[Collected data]
::::
(* ===== verification/WpaExample.v ===== *)
(** A concrete association for the examples of the RSN state machine

    A crypto library that satisfies its laws, an environment in which every call
    succeeds, and the frames of a 4-way handshake of WPA2-PSK and of a WPA association. *)
From S2P Require Import Prelude Bytes Defs Suites RsnIe Kde PmksaCache WpaKey WpaSm WpaHandshake WpaOps.

(** ** A crypto library *)
Definition toy_sum (l : list Z) : Z := fold_left (λ a x, (a * 31 + x) mod 65521) l 7.
Definition toy_octets (n seed : Z) : list Z :=
  map (λ i, (seed + Z.of_nat i * (seed / 256 + 3)) mod 256) (seq 0 (Z.to_nat n)).
Definition toy_mac (n : Z) (k d : list Z) : option (list Z) :=
  Some (toy_octets n (toy_sum (k ++ d))).
Definition toy_prf (k : list Z) (_ : String.string) (d : list Z) (n : Z) : option (list Z) :=
  Some (toy_octets n (toy_sum (k ++ d))).
Definition toy_unwrap (_ : list Z) (n : Z) (c : list Z) : option (list Z) :=
  if bool_decide (blen c = 8 * n + 8) && bool_decide (take 8 c = replicate 8 0xa6)
  then Some (drop 8 c) else None.

#[export] Instance toy_crypto : wpa_crypto := {|
  hmac_md5 := toy_mac 16;
  hmac_sha1 := toy_mac 20;
  hmac_sha256 := toy_mac 32;
  hmac_sha384 := toy_mac 48;
  hmac_sha512 := toy_mac 64;
  omac1_aes_128 := toy_mac 16;
  sha256_vector := toy_mac 32 [];
  sha384_vector := toy_mac 48 [];
  sha1_prf := toy_prf;
  sha256_prf := toy_prf;
  sha384_prf := toy_prf;
  sha512_prf := toy_prf;
  aes_unwrap := toy_unwrap;
  rc4_skip := λ _ _ d, Some d;
  hash_residue := λ _ _, replicate 48 0;
|}.

Lemma toy_octets_len n seed : 0 ≤ n → blen (toy_octets n seed) = n.
Proof. intros. unfold toy_octets. rewrite length_map, length_seq. lia. Qed.

Lemma toy_octets_ok n seed : bytes_ok (toy_octets n seed).
Proof. apply Forall_map, Forall_true. intros i. apply Z.mod_pos_bound. lia. Qed.

#[export] Instance toy_laws : wpa_crypto_laws toy_crypto.
Proof.
  assert (Hmac : ∀ n k d m, 0 ≤ n → toy_mac n k d = Some m → octets_len n m).
  { intros n k d m Hn [= <-]. split; [by apply toy_octets_len|apply toy_octets_ok]. }
  split; try (intros k d m; apply Hmac; lia); 
    try (intros d m H; apply (Hmac _ [] d m) in H; [apply H|lia]);
    try (intros k l d n m Hn [= <-]; by apply toy_octets_len).
  - intros k d. split; [done|]. by repeat constructor.
  - intros k n c m Hn Hb. cbn. unfold toy_unwrap. case_bool_decide as Hc; [|done].
    case_bool_decide; [|done]. intros [= <-].
    split; [rewrite length_drop; lia|by apply Forall_drop].
  - by intros k n d m Hd [= <-].
Qed.

(** ** An environment *)
#[export] Instance toy_env : wpa_env := {|
  env_malloc := λ _ _, true;
  env_random := λ t, Some (replicate 32 (Z.of_nat (length t)));
  env_set_key := λ _ _, 0;
  env_ether_send := λ _ _ _, 0;
  env_get_bssid := λ _, None;
  env_get_state := λ t,
    default WPA_ASSOCIATED (head (omap (λ e, match e with SetState s => Some s | _ => None end) t));
  env_network_ctx := λ _, Some 1;
  env_bss := λ _, None;
  env_scan_results := λ _, -1;
  env_eapol_key := λ _ _, inr (-1);
  env_now := λ _, 1000;
  env_preauth_bssid := λ _, zeros 6;
  eapol_version := 1;
|}.

Definition own : list Z := [2; 0; 0; 0; 0; 1].
Definition ap : list Z := [2; 0; 0; 0; 0; 2].

(** RSNE of a WPA2-PSK network with CCMP *)
Definition ap_rsne : list Z :=
  [48; 20; 1; 0; 0; 15; 172; 4; 1; 0; 0; 15; 172; 4; 1; 0; 0; 15; 172; 2; 0; 0].

Definition wpa2_sm : wpa_sm :=
  wpa_sm_init <| pm ::= λ p, put_pmk (replicate 32 0x11) (p <| bssid := ap |> <| own_addr := own |>) |>
    <| proto := WPA_PROTO_RSN |> <| pairwise_cipher := WPA_CIPHER_CCMP |>
    <| group_cipher := WPA_CIPHER_CCMP |> <| key_mgmt := WPA_KEY_MGMT_PSK |>
    <| mgmt_group_cipher := WPA_CIPHER_AES_128_CMAC |> <| beacon_prot := true |>
    <| assoc_wpa_ie := Some ap_rsne |> <| assoc_wpa_ie_len := 22 |> <| ap_rsn_ie := Some ap_rsne |>.

(** An EAPOL-Key frame with a MIC of 16 octets. *)
Definition frame_head (key_info key_length replay : Z) (nonce : list Z) (ty : Z) (len : Z) : list Z :=
  [2; 3] ++ be16_bytes (77 + 16 + 2 + len) ++ [ty] ++ be16_bytes key_info ++
  be16_bytes key_length ++ be64_bytes replay ++ nonce ++ zeros 16 ++ zeros 8 ++ zeros 8.
Definition frame (key_info key_length replay : Z) (nonce : list Z) (ty : Z) (mic kd : list Z) : list Z :=
  frame_head key_info key_length replay nonce ty (blen kd) ++ mic ++ be16_bytes (blen kd) ++ kd.

Definition a_nonce : list Z := replicate 32 0xaa.
Definition msg1 : list Z := frame 0x008a 16 1 a_nonce 2 (zeros 16) [].

(** The PTK that the AP derives from the SNonce of message 2/4, the one of [toy_env] *)
Definition s_nonce : list Z := replicate 32 3.
Definition ap_ptk : wpa_ptk :=
  match wpa_pmk_to_ptk (replicate 32 0x11) pairwise_key_expansion ap own a_nonce s_nonce ptk_zero
          WPA_KEY_MGMT_PSK WPA_CIPHER_CCMP [] 0 with
  | Ret (_, p) => p
  | _ => ptk_zero
  end.
Definition ap_kck : list Z := take 16 (kck ap_ptk).

(** A frame with the MIC of the AP. *)
Definition signed (key_info key_length replay : Z) (nonce kd : list Z) : list Z :=
  let unsigned := frame key_info key_length replay nonce 2 (zeros 16) kd in
  match wpa_eapol_key_mic ap_kck WPA_KEY_MGMT_PSK (Z.land key_info 7) unsigned with
  | Ret (Some mic) => frame key_info key_length replay nonce 2 mic kd
  | _ => []
  end.

Definition a_gtk : list Z := replicate 16 0x77.
Definition a_bigtk : list Z := replicate 16 0x66.
Definition gtk_kde : list Z := [0xdd; 22; 0; 15; 172; 1; 1; 0] ++ a_gtk.
Definition igtk_kde : list Z := [0xdd; 28; 0; 15; 172; 9; 4; 0] ++ zeros 6 ++ replicate 16 0x55.
Definition bigtk_kde : list Z := [0xdd; 28; 0; 15; 172; 14; 6; 0] ++ zeros 6 ++ a_bigtk.
Definition padded (kd : list Z) : list Z :=
  kd ++ (if bool_decide (blen kd mod 8 = 0) then [] else 0xdd :: zeros (7 - blen kd mod 8)).
Definition msg3_kd : list Z := padded (ap_rsne ++ gtk_kde ++ igtk_kde ++ bigtk_kde).
Definition msg3 : list Z := signed 0x13ca 16 2 a_nonce (replicate 8 0xa6 ++ msg3_kd).

Definition run {A} (m : M A) (w : world) : outcome (A * world) := m w.
Definition start : world := mk_world wpa2_sm [].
::::
Task item: Once you find the line with "hmac_sha512 := toy_mac 64;" above, print it and every line after it up to and including the line with "case_bool_decide; [|done]. intros [= <-].", exactly as written and nothing else.

Answer space:
  hmac_sha512 := toy_mac 64;
  omac1_aes_128 := toy_mac 16;
  sha256_vector := toy_mac 32 [];
  sha384_vector := toy_mac 48 [];
  sha1_prf := toy_prf;
  sha256_prf := toy_prf;
  sha384_prf := toy_prf;
  sha512_prf := toy_prf;
  aes_unwrap := toy_unwrap;
  rc4_skip := λ _ _ d, Some d;
  hash_residue := λ _ _, replicate 48 0;
|}.

Lemma toy_octets_len n seed : 0 ≤ n → blen (toy_octets n seed) = n.
Proof. intros. unfold toy_octets. rewrite length_map, length_seq. lia. Qed.

Lemma toy_octets_ok n seed : bytes_ok (toy_octets n seed).
Proof. apply Forall_map, Forall_true. intros i. apply Z.mod_pos_bound. lia. Qed.

#[export] Instance toy_laws : wpa_crypto_laws toy_crypto.
Proof.
  assert (Hmac : ∀ n k d m, 0 ≤ n → toy_mac n k d = Some m → octets_len n m).
  { intros n k d m Hn [= <-]. split; [by apply toy_octets_len|apply toy_octets_ok]. }
  split; try (intros k d m; apply Hmac; lia); 
    try (intros d m H; apply (Hmac _ [] d m) in H; [apply H|lia]);
    try (intros k l d n m Hn [= <-]; by apply toy_octets_len).
  - intros k d. split; [done|]. by repeat constructor.
  - intros k n c m Hn Hb. cbn. unfold toy_unwrap. case_bool_decide as Hc; [|done].
    case_bool_decide; [|done]. intros [= <-].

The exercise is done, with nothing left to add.